**Work required**.
Word for word, please restate the lines from the beginning of the data through the line in which "destruct (calendar_day_bounds _ Hc) as (Hm & _" appears.

---- Given data

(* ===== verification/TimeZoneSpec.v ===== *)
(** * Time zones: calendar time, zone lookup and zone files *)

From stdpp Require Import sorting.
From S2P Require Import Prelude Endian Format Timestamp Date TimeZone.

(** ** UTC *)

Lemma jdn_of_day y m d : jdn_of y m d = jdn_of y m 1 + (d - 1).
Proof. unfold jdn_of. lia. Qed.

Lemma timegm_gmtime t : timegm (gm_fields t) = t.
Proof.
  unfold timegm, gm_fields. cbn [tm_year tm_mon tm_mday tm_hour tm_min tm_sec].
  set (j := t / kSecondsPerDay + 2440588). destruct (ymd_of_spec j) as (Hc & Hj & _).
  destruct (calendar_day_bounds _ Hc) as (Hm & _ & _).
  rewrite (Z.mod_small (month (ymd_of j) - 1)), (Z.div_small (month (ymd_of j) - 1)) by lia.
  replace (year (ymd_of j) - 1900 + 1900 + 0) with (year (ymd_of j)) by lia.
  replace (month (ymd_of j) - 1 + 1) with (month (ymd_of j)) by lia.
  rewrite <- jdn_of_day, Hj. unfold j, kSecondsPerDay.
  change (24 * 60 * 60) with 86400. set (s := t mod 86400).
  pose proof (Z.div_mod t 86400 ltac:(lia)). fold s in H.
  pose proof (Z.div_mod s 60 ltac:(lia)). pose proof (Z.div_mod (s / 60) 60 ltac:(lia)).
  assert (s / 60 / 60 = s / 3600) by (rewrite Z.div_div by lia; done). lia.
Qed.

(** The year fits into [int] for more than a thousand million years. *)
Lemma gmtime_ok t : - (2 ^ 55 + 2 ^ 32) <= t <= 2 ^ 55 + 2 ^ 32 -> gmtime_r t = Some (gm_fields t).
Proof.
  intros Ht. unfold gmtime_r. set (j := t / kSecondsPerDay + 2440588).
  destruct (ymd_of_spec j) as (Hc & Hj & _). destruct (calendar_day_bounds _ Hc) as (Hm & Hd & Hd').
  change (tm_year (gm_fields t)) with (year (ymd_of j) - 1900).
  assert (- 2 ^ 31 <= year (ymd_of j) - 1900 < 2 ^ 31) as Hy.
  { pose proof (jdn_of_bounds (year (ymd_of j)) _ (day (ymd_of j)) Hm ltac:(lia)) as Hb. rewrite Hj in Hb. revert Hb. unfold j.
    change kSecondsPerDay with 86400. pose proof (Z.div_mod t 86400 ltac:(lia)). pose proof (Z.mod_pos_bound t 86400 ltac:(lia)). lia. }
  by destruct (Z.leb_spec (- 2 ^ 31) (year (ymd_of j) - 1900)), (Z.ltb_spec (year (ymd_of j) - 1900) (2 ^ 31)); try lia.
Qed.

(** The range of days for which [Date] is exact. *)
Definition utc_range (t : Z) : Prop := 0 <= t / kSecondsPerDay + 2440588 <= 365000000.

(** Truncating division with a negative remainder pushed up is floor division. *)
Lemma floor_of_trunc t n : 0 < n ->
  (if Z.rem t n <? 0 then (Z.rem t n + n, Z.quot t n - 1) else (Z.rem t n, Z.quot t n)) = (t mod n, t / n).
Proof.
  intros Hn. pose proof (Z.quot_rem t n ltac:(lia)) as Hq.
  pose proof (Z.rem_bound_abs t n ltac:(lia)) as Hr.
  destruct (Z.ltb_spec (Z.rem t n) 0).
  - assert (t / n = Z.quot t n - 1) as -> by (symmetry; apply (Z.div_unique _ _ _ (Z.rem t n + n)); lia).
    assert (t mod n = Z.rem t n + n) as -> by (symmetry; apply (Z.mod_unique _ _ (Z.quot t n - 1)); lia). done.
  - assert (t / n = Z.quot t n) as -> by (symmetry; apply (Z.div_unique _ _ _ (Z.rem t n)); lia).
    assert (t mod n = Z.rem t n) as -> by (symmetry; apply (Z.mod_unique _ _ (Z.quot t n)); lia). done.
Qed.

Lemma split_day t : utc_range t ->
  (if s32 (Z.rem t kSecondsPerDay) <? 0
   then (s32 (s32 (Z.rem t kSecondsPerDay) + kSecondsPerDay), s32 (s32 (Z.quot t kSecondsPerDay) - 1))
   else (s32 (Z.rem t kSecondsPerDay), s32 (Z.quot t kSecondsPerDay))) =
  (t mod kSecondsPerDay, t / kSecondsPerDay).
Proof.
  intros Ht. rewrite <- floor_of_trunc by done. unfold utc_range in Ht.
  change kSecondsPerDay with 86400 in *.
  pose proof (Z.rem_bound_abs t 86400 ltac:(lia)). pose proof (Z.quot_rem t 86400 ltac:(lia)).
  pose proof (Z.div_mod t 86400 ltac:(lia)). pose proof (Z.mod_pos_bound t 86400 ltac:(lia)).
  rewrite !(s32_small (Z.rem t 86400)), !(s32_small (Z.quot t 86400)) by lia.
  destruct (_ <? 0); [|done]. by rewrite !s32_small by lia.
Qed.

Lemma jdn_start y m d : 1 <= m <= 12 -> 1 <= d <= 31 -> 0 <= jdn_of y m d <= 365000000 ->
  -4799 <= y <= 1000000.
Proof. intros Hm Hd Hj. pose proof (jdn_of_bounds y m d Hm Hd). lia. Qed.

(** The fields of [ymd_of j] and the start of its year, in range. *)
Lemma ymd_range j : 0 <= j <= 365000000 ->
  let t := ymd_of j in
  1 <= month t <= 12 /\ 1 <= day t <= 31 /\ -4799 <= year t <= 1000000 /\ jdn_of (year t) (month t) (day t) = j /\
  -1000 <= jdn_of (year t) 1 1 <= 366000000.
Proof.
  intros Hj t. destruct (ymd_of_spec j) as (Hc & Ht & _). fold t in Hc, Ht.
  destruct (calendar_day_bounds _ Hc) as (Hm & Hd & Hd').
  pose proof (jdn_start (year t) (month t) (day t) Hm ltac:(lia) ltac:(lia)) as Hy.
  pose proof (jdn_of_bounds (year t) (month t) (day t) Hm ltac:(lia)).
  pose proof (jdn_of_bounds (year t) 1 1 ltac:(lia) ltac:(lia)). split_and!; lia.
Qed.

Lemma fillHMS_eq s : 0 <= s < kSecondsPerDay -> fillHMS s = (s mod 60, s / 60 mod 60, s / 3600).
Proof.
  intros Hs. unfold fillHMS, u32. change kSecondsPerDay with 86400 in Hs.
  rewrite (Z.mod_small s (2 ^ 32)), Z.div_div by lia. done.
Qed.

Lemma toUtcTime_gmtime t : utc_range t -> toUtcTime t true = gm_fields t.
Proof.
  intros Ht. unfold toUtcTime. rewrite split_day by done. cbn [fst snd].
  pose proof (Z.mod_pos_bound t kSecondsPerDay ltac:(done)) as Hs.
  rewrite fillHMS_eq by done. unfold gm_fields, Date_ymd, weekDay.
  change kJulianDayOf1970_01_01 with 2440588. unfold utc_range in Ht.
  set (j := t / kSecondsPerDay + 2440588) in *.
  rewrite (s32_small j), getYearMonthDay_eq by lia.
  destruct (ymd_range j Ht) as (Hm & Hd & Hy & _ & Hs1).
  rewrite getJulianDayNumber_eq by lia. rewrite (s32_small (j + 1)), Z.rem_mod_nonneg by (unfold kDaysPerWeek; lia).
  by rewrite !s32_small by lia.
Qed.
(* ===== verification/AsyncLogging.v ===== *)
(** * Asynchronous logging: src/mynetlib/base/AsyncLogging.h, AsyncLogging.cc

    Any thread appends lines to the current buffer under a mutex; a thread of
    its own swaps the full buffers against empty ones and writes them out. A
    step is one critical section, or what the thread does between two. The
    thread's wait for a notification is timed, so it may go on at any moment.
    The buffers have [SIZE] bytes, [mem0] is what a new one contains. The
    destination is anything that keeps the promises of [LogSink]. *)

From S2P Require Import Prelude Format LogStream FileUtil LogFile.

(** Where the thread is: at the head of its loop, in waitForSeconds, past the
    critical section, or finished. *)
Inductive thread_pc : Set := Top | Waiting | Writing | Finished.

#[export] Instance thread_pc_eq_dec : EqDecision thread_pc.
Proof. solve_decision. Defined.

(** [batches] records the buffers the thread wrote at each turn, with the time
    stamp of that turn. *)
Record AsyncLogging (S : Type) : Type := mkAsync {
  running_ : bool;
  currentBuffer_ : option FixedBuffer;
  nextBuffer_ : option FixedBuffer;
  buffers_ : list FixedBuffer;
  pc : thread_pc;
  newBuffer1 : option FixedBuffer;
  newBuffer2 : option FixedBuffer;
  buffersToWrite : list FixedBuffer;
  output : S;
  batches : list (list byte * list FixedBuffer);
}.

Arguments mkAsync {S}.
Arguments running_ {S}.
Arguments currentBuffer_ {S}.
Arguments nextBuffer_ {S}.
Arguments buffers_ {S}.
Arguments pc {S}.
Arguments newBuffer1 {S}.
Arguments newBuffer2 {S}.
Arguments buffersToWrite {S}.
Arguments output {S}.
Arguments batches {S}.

--------

**Response below**.
(* ===== verification/TimeZoneSpec.v ===== *)
(** * Time zones: calendar time, zone lookup and zone files *)

From stdpp Require Import sorting.
From S2P Require Import Prelude Endian Format Timestamp Date TimeZone.

(** ** UTC *)

Lemma jdn_of_day y m d : jdn_of y m d = jdn_of y m 1 + (d - 1).
Proof. unfold jdn_of. lia. Qed.

Lemma timegm_gmtime t : timegm (gm_fields t) = t.
Proof.
  unfold timegm, gm_fields. cbn [tm_year tm_mon tm_mday tm_hour tm_min tm_sec].
  set (j := t / kSecondsPerDay + 2440588). destruct (ymd_of_spec j) as (Hc & Hj & _).
  destruct (calendar_day_bounds _ Hc) as (Hm & _ & _).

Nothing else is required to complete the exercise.